[Saved entries]
──────────

(* ===== verification/GoIO.v ===== *)
(** * Byte streams

    [io.Reader] and [bufio.Reader] as far as the parsers use them: reading a
    byte or an exact number of bytes, discarding bytes, and a reader limited to
    the first bytes of another one. *)

From S2P Require Import Prelude.

(** A reader is the bytes it still delivers and the error it reports after them
    ([io.EOF] for a file or a [bytes.Reader]). *)
Record reader := Reader { r_bytes : list byte; r_final : goerror }.

(** [io.ReadFull(r, buf)] with [len(buf) = n]. *)
Definition io_ReadFull (r : reader) (n : Z) : outcome (list byte * reader) :=
  if n <=? len (r_bytes r) then
    Ok (sub (r_bytes r) 0 n, Reader (sub (r_bytes r) n (len (r_bytes r))) (r_final r))
  else if len (r_bytes r) =? 0 then Err (r_final r)
  else match r_final r with
       | io_EOF => Err io_ErrUnexpectedEOF
       | e => Err e
       end.

(** [r.ReadByte()] *)
Definition ReadByte (r : reader) : outcome (byte * reader) :=
  match r_bytes r with
  | [] => Err (r_final r)
  | b :: l => Ok (b, Reader l (r_final r))
  end.

(** [io.CopyN(io.Discard, r, n)]: a short stream is [io.EOF], and a negative
    count copies nothing. *)
Definition CopyN (r : reader) (n : Z) : outcome reader :=
  if n <=? 0 then Ok r
  else if n <=? len (r_bytes r) then Ok (Reader (sub (r_bytes r) n (len (r_bytes r))) (r_final r))
  else Err (r_final r).

(** [&io.LimitedReader{R: r, N: n}]: it ends with [io.EOF] after [n] bytes, or
    the way [r] ends if that is earlier. *)
Definition limited (r : reader) (n : Z) : reader :=
  if n <=? len (r_bytes r) then Reader (sub (r_bytes r) 0 n) io_EOF else r.
(** The field [N] when the limited reader is exhausted. *)
Definition missing (r : reader) (n : Z) : Z := Z.max 0 (n - len (r_bytes r)).
(** [r] after the limited reader is exhausted. *)
Definition after (r : reader) (n : Z) : reader :=
  Reader (drop (Z.to_nat n) (r_bytes r)) (r_final r).

(** ** Reading is the inverse of prepending *)

Definition push (bs : list byte) (r : reader) : reader := Reader (bs ++ r_bytes r) (r_final r).

Lemma push_app a b r : push (a ++ b) r = push a (push b r).
Proof. unfold push. cbn. by rewrite app_assoc. Qed.
Lemma push_nil r : push [] r = r.
Proof. by destruct r. Qed.
Lemma len_push bs r : len (r_bytes (push bs r)) = len bs + len (r_bytes r).
Proof. cbn. by rewrite len_app. Qed.
Lemma push_inj bs r r' : push bs r = push bs r' → r = r'.
Proof. destruct r, r'. unfold push. cbn. intros [= ?%app_inv_head ?]. congruence. Qed.

Lemma sub_split {A} (l : list A) n : 0 <= n <= len l → sub l 0 n ++ sub l n (len l) = l.
Proof.
  intros Hn. unfold sub, len in *. rewrite Z.sub_0_r, drop_0. rewrite (take_ge (drop (Z.to_nat n) l)) by (rewrite length_drop; lia).
  apply take_drop.
Qed.
Lemma io_ReadFull_push bs r n : len bs = n → io_ReadFull (push bs r) n = Ok (bs, r).
Proof.
  intros <-. unfold io_ReadFull. cbn. len_facts. rewrite len_app. branch. rewrite sub_head by done.
  rewrite sub_skip by lia. replace (len bs - len bs) with 0 by lia.
  replace (len bs + len (r_bytes r) - len bs) with (len (r_bytes r)) by lia. rewrite sub_all. by destruct r.
Qed.
Lemma io_ReadFull_inv r n bs r' : 0 <= n → io_ReadFull r n = Ok (bs, r') → len bs = n ∧ r = push bs r'.
Proof.
  intros Hn. unfold io_ReadFull. destruct (Z.leb_spec n (len (r_bytes r))) as [Hle|].
  - intros [= <- <-]. rewrite len_sub by lia. split; [lia|]. unfold push. cbn. destruct r as [l e]. cbn in *. f_equal.
    by rewrite sub_split by lia.
  - destruct (_ =? 0); [done|]. by destruct (r_final r).
Qed.
Lemma io_ReadFull_no_panic r n : io_ReadFull r n ≠ Panic.
Proof. unfold io_ReadFull. repeat case_match; done. Qed.

Lemma io_ReadFull_app l rest fin n :
  len l = n → io_ReadFull (Reader (l ++ rest) fin) n = Ok (l, Reader rest fin).
Proof. apply (io_ReadFull_push l (Reader rest fin)). Qed.
Lemma io_ReadFull_short l fin n :
  len l < n → io_ReadFull (Reader l fin) n =
  Err (if len l =? 0 then fin else match fin with io_EOF => io_ErrUnexpectedEOF | e => e end).
Proof. intros. unfold io_ReadFull. simpl. branch. destruct (_ =? 0); by destruct fin. Qed.
Lemma wp_io_ReadFull r n :
  0 <= n → wp (io_ReadFull r n) (λ x, len x.1 = n ∧ len (r_bytes x.2) = len (r_bytes r) - n).
Proof.
  intros. destruct (io_ReadFull r n) as [[bs r']|e|] eqn:E; [|done|by apply io_ReadFull_no_panic in E].
  apply io_ReadFull_inv in E as [Hb ->]; [|done]. cbn. rewrite len_app. lia.
Qed.

Lemma ReadByte_push b r : ReadByte (push [b] r) = Ok (b, r).
Proof. by destruct r. Qed.
Lemma ReadByte_inv r b r' : ReadByte r = Ok (b, r') → r = push [b] r'.
Proof. destruct r as [[|c l] e]; unfold ReadByte; cbn; [done|]. by intros [= <- <-]. Qed.

Lemma CopyN_push bs r n : len bs = n → CopyN (push bs r) n = Ok r.
Proof.
  intros <-. unfold CopyN. destruct (Z.leb_spec (len bs) 0) as [H|H].
  - destruct bs; [by rewrite push_nil|]. rewrite len_cons in H. len_facts. lia.
  - cbn. len_facts. rewrite len_app. branch. f_equal. rewrite sub_skip by lia. replace (len bs - len bs) with 0 by lia.
    replace (len bs + len (r_bytes r) - len bs) with (len (r_bytes r)) by lia. rewrite sub_all. by destruct r.
Qed.
Lemma CopyN_inv r n r' : 0 <= n → CopyN r n = Ok r' → ∃ bs, len bs = n ∧ r = push bs r'.
Proof.
  intros Hn. unfold CopyN. destruct (Z.leb_spec n 0).
  { intros [= <-]. exists []. rewrite push_nil. split; [unfold len; cbn; lia|done]. }
  destruct (Z.leb_spec n (len (r_bytes r))) as [Hle|]; [|done]. intros [= <-]. exists (sub (r_bytes r) 0 n).
  rewrite len_sub by lia. split; [lia|]. destruct r as [l e]. unfold push. cbn in *. f_equal.
  by rewrite sub_split by lia.
Qed.
Lemma CopyN_no_panic r n : CopyN r n ≠ Panic.
Proof. unfold CopyN. repeat case_match; done. Qed.

(** ** Numbers that fill their bytes *)

Lemma be_bytes_be l : be_bytes (length l) (be l) = l.
Proof.
  induction l as [|b l IH] using rev_ind; [done|]. rewrite be_snoc, length_app. cbn [length]. rewrite Nat.add_1_r.
  unfold be_bytes in *. cbn [le_bytes rev]. pose proof (b2z_range b).
  replace ((be l * 256 + b2z b) `div` 256) with (be l) by (rewrite Z.div_add_l, Z.div_small by lia; lia).
  rewrite IH. f_equal. f_equal. apply b2z_inj. rewrite z2b_spec, Z.add_comm, Z.mod_add by lia. by apply Z.mod_small.
Qed.
Lemma be_uint_all n bs v : length bs = n → be_uint n bs = Ok v → v = be bs ∧ bs = be_bytes n v ∧ 0 <= v < 256 ^ Z.of_nat n.
Proof.
  intros Hn Hv. pose proof (be_uint_range _ _ _ Hv) as Hr. revert Hv. unfold be_uint.
  destruct (Nat.ltb_spec (length bs) n) as [|_]; [lia|]. intros [= <-]. rewrite take_ge in * by lia. subst n. by rewrite be_bytes_be.
Qed.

──────────

In the answer, give the lines from the first line of the data through the line with "Record reader := Reader", exactly as they appear and with no additions.

(* ===== verification/GoIO.v ===== *)
(** * Byte streams

    [io.Reader] and [bufio.Reader] as far as the parsers use them: reading a
    byte or an exact number of bytes, discarding bytes, and a reader limited to
    the first bytes of another one. *)

From S2P Require Import Prelude.

(** A reader is the bytes it still delivers and the error it reports after them
    ([io.EOF] for a file or a [bytes.Reader]). *)
Record reader := Reader { r_bytes : list byte; r_final : goerror }.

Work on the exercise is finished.